Given records
(* ===== verification/ProgramSem.v ===== *)
(** * What the compiled programs compute

    The export program of a query, run on the engine of [EngineSem],
    yields one column per final identifier.  This file follows the run
    operation by operation and states the columns with the reference
    operations of [Expressions]: for a group without operator, the samples
    of each contributing series through its two scaling steps; for a sum
    or an average, the aggregate of the samples with unknown samples as
    zero, through the scaling step of the group. *)

From Stdlib Require Import ZArith String Ascii List Lia.
From stdpp Require Import base tactics option list gmap strings.
From S2P Require Import Prelude GoStrings Float64 Rpn Rrd SetGraph Connector.
From S2P Require Import Examples ParseInfo StatRoundTrip EngineSem GetData.
From S2P Require Import CompileSpec Expressions.

(** ** The columns, by reference *)

Section reference.
Context `{Samples} (w : window).

(** The samples of a metric, by row; not-a-number where the archive
    cannot be read. *)
Definition samples_of (m : rrdMetric) : nat → float64 :=
  default (λ _, NaN) (fetch (FilePath m) (Dataset m) "AVERAGE" w).

(** A function of the row as a column. *)
Definition column (g : nat → float64) : list float64 := map g (seq 0 (rows w)).

(** The value of a series of a group without operator at a row: its
    sample through the scale of the series and the scale of the group. *)
Definition none_value (query : GroupQuery) (c : contrib) (r : nat) : float64 :=
  apply_scale (gq_Scale query)
    (apply_scale (sq_Scale (c_serie c)) (samples_of (c_metric c) r)).

Definition none_column (query : GroupQuery) (c : contrib) : list float64 :=
  column (none_value query c).

(** The operand of a series of a sum or an average: its samples with
    unknown samples as zero. *)
Definition operand_column (c : contrib) : list float64 :=
  column (λ r, zero_unknown (samples_of (c_metric c) r)).

(** The value of a sum or an average at a row, before the scale of the
    group and after it. *)
Definition agg_orig_value (query : GroupQuery) (c : contrib) (cs : list contrib)
    (r : nat) : float64 :=
  aggregate query (zero_unknown (samples_of (c_metric c) r))
    (map (λ c', zero_unknown (samples_of (c_metric c') r)) cs).

Definition agg_value (query : GroupQuery) (c : contrib) (cs : list contrib)
    (r : nat) : float64 :=
  apply_scale (gq_Scale query) (agg_orig_value query c cs r).

End reference.

(** ** Runs, operation by operation *)

Lemma lookup_column `{Samples} (w : window) (g : nat → float64) (r : nat) :
  r < rows w → column w g !! r = Some (g r).
Proof.
  intros Hr. unfold column. rewrite list_lookup_fmap, lookup_seq_lt by done.
  done.
Qed.

Lemma column_ext `{Samples} (w : window) (g g' : nat → float64) :
  (∀ r, g r = g' r) → column w g = column w g'.
Proof. intros Hg. unfold column. apply map_ext. intros r. apply Hg. Qed.

Lemma length_column `{Samples} (w : window) (g : nat → float64) :
  length (column w g) = rows w.
Proof. unfold column. by rewrite length_map, length_seq. Qed.

Section runs.
Context `{Samples} `{Statistics} (w : window).

(** A run keeps the series it has. *)
Lemma run_arg_series st a st' x col :
  run_arg w st a = Ok st' → es_series st !! x = Some col →
  es_series st' !! x = Some col.
Proof.
  intros Hrun Hx.
  assert (∀ v, defined st v = false → v ≠ x) as Hfresh.
  { intros v Hv ->. unfold defined in Hv. by rewrite Hx, bool_decide_eq_true_2 in Hv. }
  destruct a; simpl in Hrun; repeat case_match; simplify_eq; try done;
    try (apply obind_Ok_inv in Hrun as (? & ? & ?); simplify_eq);
    simpl; by rewrite lookup_insert_ne by (by apply Hfresh).
Qed.

Lemma run_program_series prog st st' x col :
  run_program w prog st = Ok st' → es_series st !! x = Some col →
  es_series st' !! x = Some col.
Proof.
  revert st; induction prog as [|a prog IH]; intros st; [by intros [= <-]|].
  rewrite run_program_cons. intros (st1 & Ha & Hp)%obind_Ok_inv Hx.
  eapply IH; [done|]. by eapply run_arg_series.
Qed.

Lemma run_program_DEF v file ds cf prog st st' :
  run_program w (DEF v file ds cf :: prog) st = Ok st' →
  ∃ f, fetch file ds cf w = Some f
       ∧ run_program w prog (add_series v (column w f) st) = Ok st'.
Proof.
  rewrite run_program_cons. intros (st1 & Ha & Hp)%obind_Ok_inv.
  simpl in Ha. repeat case_match; simplify_eq. by eexists.
Qed.

Lemma run_program_CDEF v rpn prog st st' :
  run_program w (CDEF v rpn :: prog) st = Ok st' →
  ∃ col, derive (rows w) (es_series st) (tokens_of rpn) = Ok col
         ∧ run_program w prog (add_series v col st) = Ok st'.
Proof.
  rewrite run_program_cons. intros (st1 & Ha & Hp)%obind_Ok_inv.
  simpl in Ha. case_match; [done|].
  apply obind_Ok_inv in Ha as (col & Hcol & [= <-]). by eexists.
Qed.

Lemma run_program_XPORT v legend prog st st' :
  run_program w (XPORT v legend :: prog) st = Ok st' →
  ∃ col, es_series st !! v = Some col
         ∧ run_program w prog (add_column legend col st) = Ok st'.
Proof.
  rewrite run_program_cons. intros (st1 & Ha & Hp)%obind_Ok_inv.
  simpl in Ha. repeat case_match; simplify_eq. by eexists.
Qed.

(** A derived series whose expression has the value [g r] at every row
    [r] is the column of [g]. *)
Lemma derive_column series toks col (g : nat → float64) :
  derive (rows w) series toks = Ok col →
  (∀ r, r < rows w → rpn_eval (row_of series r) toks = Ok (g r)) →
  col = column w g.
Proof.
  intros Hcol Hrows. rewrite (derive_rows _ _ _ g Hrows) in Hcol. by simplify_eq.
Qed.

Lemma row_of_column series x (g : nat → float64) r :
  series !! x = Some (column w g) → r < rows w → row_of series r x = Some (g r).
Proof. intros Hx Hr. unfold row_of. rewrite Hx. simpl. by apply lookup_column. Qed.

(** Every line of a run is a format of the program, filled. *)
Lemma run_program_lines (P : string → Prop) prog st st' :
  (∀ v format val, PRINT v format ∈ prog → P (fill_lf format val)) →
  Forall P (es_lines st) → run_program w prog st = Ok st' →
  Forall P (es_lines st').
Proof.
  intros Hprog Hst Hrun.
  eapply (foldM_invariant (λ st, Forall P (es_lines st))); [done| |done].
  intros s a s' Ha Hs Hstep.
  destruct a; simpl in Hstep; repeat case_match; simplify_eq; try done;
    try (apply obind_Ok_inv in Hstep as (? & ? & ?); by simplify_eq).
  simpl. apply Forall_app; split; [done|]. constructor; [|done]. by eapply Hprog.
Qed.

Lemma run_program_app_inv prog1 prog2 st st' :
  run_program w (prog1 ++ prog2) st = Ok st' →
  ∃ st1, run_program w prog1 st = Ok st1 ∧ run_program w prog2 st1 = Ok st'.
Proof. rewrite run_program_app. apply obind_Ok_inv. Qed.

(** ** A sum or an average *)

(** The block of an operand defines it as the samples of its series with
    unknown samples as zero. *)
Lemma run_agg_block k c st st' :
  run_program w (agg_block (temp_name k) c) st = Ok st' →
  es_series st' !! agg_temp (temp_name k) c = Some (operand_column w c)
  ∧ es_columns st' = es_columns st.
Proof.
  unfold agg_block. set (x := agg_temp (temp_name k) c).
  intros (f & Hf & (col & Hcol & [= <-])%run_program_CDEF)%run_program_DEF.
  rewrite agg_block_expression in Hcol.
  apply (derive_column _ _ _ (λ r, zero_unknown (f r))) in Hcol as ->.
  - split; [|done]. simpl. rewrite lookup_insert_eq.
    unfold operand_column, samples_of. by rewrite Hf.
  - intros r Hr. apply rpn_eval_zeroed; [apply agg_ori_ident|].
    apply (row_of_column _ _ f); [|done]. simpl. by rewrite lookup_insert_eq.
Qed.

Lemma run_agg_blocks k (cs : list contrib) st st' :
  run_program w (concat (map (agg_block (temp_name k)) cs)) st = Ok st' →
  Forall (λ c, es_series st' !! agg_temp (temp_name k) c
               = Some (operand_column w c)) cs
  ∧ es_columns st' = es_columns st.
Proof.
  revert st; induction cs as [|c cs IH]; intros st.
  - intros [= <-]. by split.
  - cbn [map concat]. intros (st1 & Hc & Hcs)%run_program_app_inv.
    apply run_agg_block in Hc as [Hc Hcols1].
    destruct (IH _ Hcs) as [Hall Hcols]. split; [|congruence].
    constructor; [|done]. by eapply run_program_series.
Qed.

(** The values of the operands at a row. *)
Lemma operands_at_row k (cs : list contrib) series r :
  Forall (λ c, series !! agg_temp (temp_name k) c = Some (operand_column w c)) cs →
  r < rows w →
  Forall2 (λ t v, row_of series r t = Some v)
    (map (agg_temp (temp_name k)) cs)
    (map (λ c, zero_unknown (samples_of w (c_metric c) r)) cs).
Proof.
  intros Hall Hr. apply Forall2_fmap, Forall_Forall2_diag.
  eapply Forall_impl; [done|]. intros c Hc. simpl.
  by apply (row_of_column _ _ (λ r, zero_unknown (samples_of w (c_metric c) r))).
Qed.

(** The two definitions of the group's identifier. *)
Lemma run_agg_defs k query c (cs : list contrib) st st' :
  f64_is_finite (gq_Scale query) = true →
  Forall (λ c, es_series st !! agg_temp (temp_name k) c
               = Some (operand_column w c)) (c :: cs) →
  run_program w (agg_defs query (temp_name k) (c :: cs)) st = Ok st' →
  es_series st' !! temp_name k = Some (column w (agg_value w query c cs))
  ∧ es_columns st' = es_columns st.
Proof.
  intros Hfin Hall. unfold agg_defs.
  intros (col1 & Hcol1 & (col & Hcol & [= <-])%run_program_CDEF)%run_program_CDEF.
  apply (derive_column _ _ _ (agg_orig_value w query c cs)) in Hcol1 as ->.
  - apply (derive_column _ _ _ (agg_value w query c cs)) in Hcol as ->.
    + split; [|done]. simpl. by rewrite lookup_insert_eq.
    + intros r Hr. apply rpn_eval_scaled; [apply orig_ident|done|].
      apply (row_of_column _ _ (agg_orig_value w query c cs)); [|done].
      simpl. by rewrite lookup_insert_eq.
  - intros r Hr. apply rpn_eval_agg_expression.
    + apply Forall_fmap, Forall_forall. intros c' _. apply agg_temp_ident.
    + by apply (operands_at_row k (c :: cs)).
Qed.

(** The export program of a sum or an average has one column: the
    aggregate of the operands, scaled. *)
Lemma run_agg_xport_program query c (cs : list contrib) st :
  f64_is_finite (gq_Scale query) = true →
  run_program w (agg_xport_program query (c :: cs)) engine_init = Ok st →
  es_columns st = [(temp_name 0, column w (agg_value w query c cs))].
Proof.
  intros Hfin. unfold agg_xport_program.
  intros (st1 & Hblocks & (st2 & Hdefs & Hx)%run_program_app_inv)%run_program_app_inv.
  apply run_agg_blocks in Hblocks as [Hall Hcols1].
  apply (run_agg_defs 0 query c cs) in Hdefs as [Hcol Hcols2]; [|done..].
  apply run_program_XPORT in Hx as (col & Hcol' & [= <-]).
  simpl. rewrite Hcols2, Hcols1. simpl. congruence.
Qed.

(** ** A group without operator *)

(** The definitions of a series: its identifier stands for its samples
    through the two scaling steps. *)
Lemma run_none_defs k query c st st' :
  f64_is_finite (sq_Scale (c_serie c)) = true →
  f64_is_finite (gq_Scale query) = true →
  run_program w (none_defs query (temp_name k) c) st = Ok st' →
  es_series st' !! temp_name k = Some (none_column w query c)
  ∧ es_columns st' = es_columns st ∧ es_lines st' = es_lines st.
Proof.
  intros Hs Hq. unfold none_defs.
  intros (f & Hf & (col1 & Hcol1 & (col & Hcol & [= <-])%run_program_CDEF)
            %run_program_CDEF)%run_program_DEF.
  apply (derive_column _ _ _ (λ r, apply_scale (sq_Scale (c_serie c)) (f r)))
    in Hcol1 as ->.
  - apply (derive_column _ _ _
             (λ r, apply_scale (gq_Scale query)
                     (apply_scale (sq_Scale (c_serie c)) (f r)))) in Hcol as ->.
    + simpl. rewrite lookup_insert_eq.
      unfold none_column, none_value, samples_of. by rewrite Hf.
    + intros r Hr. apply rpn_eval_scaled; [apply orig1_ident|done|].
      apply (row_of_column _ _ (λ r, apply_scale (sq_Scale (c_serie c)) (f r)));
        [|done].
      simpl. by rewrite lookup_insert_eq.
  - intros r Hr. apply rpn_eval_scaled; [apply orig0_ident|done|].
    apply (row_of_column _ _ f); [|done]. simpl. by rewrite lookup_insert_eq.
Qed.

(** The block of a series exports its samples through the two scaling
    steps. *)
Lemma run_none_xport_block k query c st st' :
  f64_is_finite (sq_Scale (c_serie c)) = true →
  f64_is_finite (gq_Scale query) = true →
  run_program w (none_xport_block query k c) st = Ok st' →
  es_columns st' = es_columns st ++ [(temp_name k, none_column w query c)].
Proof.
  intros Hs Hq. unfold none_xport_block.
  intros (st1 & (Hcol & Hcols & _)%run_none_defs & Hx)%run_program_app_inv;
    [|done..].
  apply run_program_XPORT in Hx as (col' & Hcol' & [= <-]).
  simpl. congruence.
Qed.

(** The export program of a group without operator has one column per
    contributing series, in the order of the query. *)
Lemma run_none_xport_blocks k0 query (cs : list contrib) st st' :
  Forall (λ c, f64_is_finite (sq_Scale (c_serie c)) = true) cs →
  f64_is_finite (gq_Scale query) = true →
  run_program w (concat (imap (λ j, none_xport_block query (k0 + j)) cs)) st
  = Ok st' →
  es_columns st'
  = es_columns st ++ imap (λ j c, (temp_name (k0 + j), none_column w query c)) cs.
Proof.
  intros Hcs Hq. revert k0 st.
  induction Hcs as [|c cs Hc _ IH]; intros k0 st.
  - intros [= <-]. by rewrite app_nil_r.
  - rewrite !imap_cons. cbn [concat].
    intros (st1 & Hb & Hrest)%run_program_app_inv.
    apply run_none_xport_block in Hb; [|done..].
    rewrite (imap_ext _ (λ j, none_xport_block query (S k0 + j))) in Hrest
      by (intros; simpl; f_equal; lia).
    rewrite (IH _ _ Hrest), Hb, <- app_assoc, Nat.add_0_r. do 2 f_equal.
    apply imap_ext; intros; simpl. do 2 f_equal. lia.
Qed.

End runs.

(** ** The lines of a graph program *)

(** The formats of a statistics block are those of its label. *)
Lemma stat_program_PRINT t label percentiles v format :
  PRINT v format ∈ stat_program t label percentiles →
  ∃ key, format = print_format label key.
Proof.
  unfold stat_program. intros [Hin|Hin]%elem_of_app.
  - unfold summary_block in Hin. simpl in Hin.
    repeat (apply elem_of_cons in Hin as [Heq|Hin]; [simplify_eq; by eexists|]).
    by apply elem_of_nil in Hin.
  - apply elem_of_concat in Hin as (b & Hin & (i & p & -> & _)%elem_of_lookup_imap).
    unfold percentile_block in Hin.
    repeat (apply elem_of_cons in Hin as [Heq|Hin]; [simplify_eq; by eexists|]).
    by apply elem_of_nil in Hin.
Qed.

(** Every format of a compiled graph program is [label,key,%lf]. *)
Lemma none_graph_PRINT query percentiles k0 (cs : list contrib) v format :
  PRINT v format
    ∈ concat (imap (λ j, none_graph_block query percentiles (k0 + j)) cs) →
  ∃ label key, format = print_format label key.
Proof.
  intros (b & Hin & (j & c & -> & _)%elem_of_lookup_imap)%elem_of_concat.
  unfold none_graph_block in Hin. apply elem_of_app in Hin as [Hin|Hin].
  - unfold none_defs in Hin.
    repeat (apply elem_of_cons in Hin as [Heq|Hin]; [done|]).
    by apply elem_of_nil in Hin.
  - apply stat_program_PRINT in Hin as [key ->]. by eexists _, _.
Qed.

Lemma agg_graph_PRINT query percentiles (cs : list contrib) v format :
  PRINT v format ∈ agg_graph_program query percentiles cs →
  ∃ label key, format = print_format label key.
Proof.
  unfold agg_graph_program. rewrite !elem_of_app. intros [Hin|[Hin|Hin]].
  - apply elem_of_concat in Hin as (b & Hin & (c & -> & _)%list_elem_of_fmap).
    unfold agg_block in Hin.
    repeat (apply elem_of_cons in Hin as [Heq|Hin]; [done|]).
    by apply elem_of_nil in Hin.
  - unfold agg_defs in Hin.
    repeat (apply elem_of_cons in Hin as [Heq|Hin]; [done|]).
    by apply elem_of_nil in Hin.
  - apply stat_program_PRINT in Hin as [key ->]. by eexists _, _.
Qed.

What to do
Your task is to retype the entries verbatim, starting with the line that holds "sample through the" and stopping after the line that holds "(** The operand".

Exercise response
    sample through the scale of the series and the scale of the group. *)
Definition none_value (query : GroupQuery) (c : contrib) (r : nat) : float64 :=
  apply_scale (gq_Scale query)
    (apply_scale (sq_Scale (c_serie c)) (samples_of (c_metric c) r)).

Definition none_column (query : GroupQuery) (c : contrib) : list float64 :=
  column (none_value query c).

(** The operand of a series of a sum or an average: its samples with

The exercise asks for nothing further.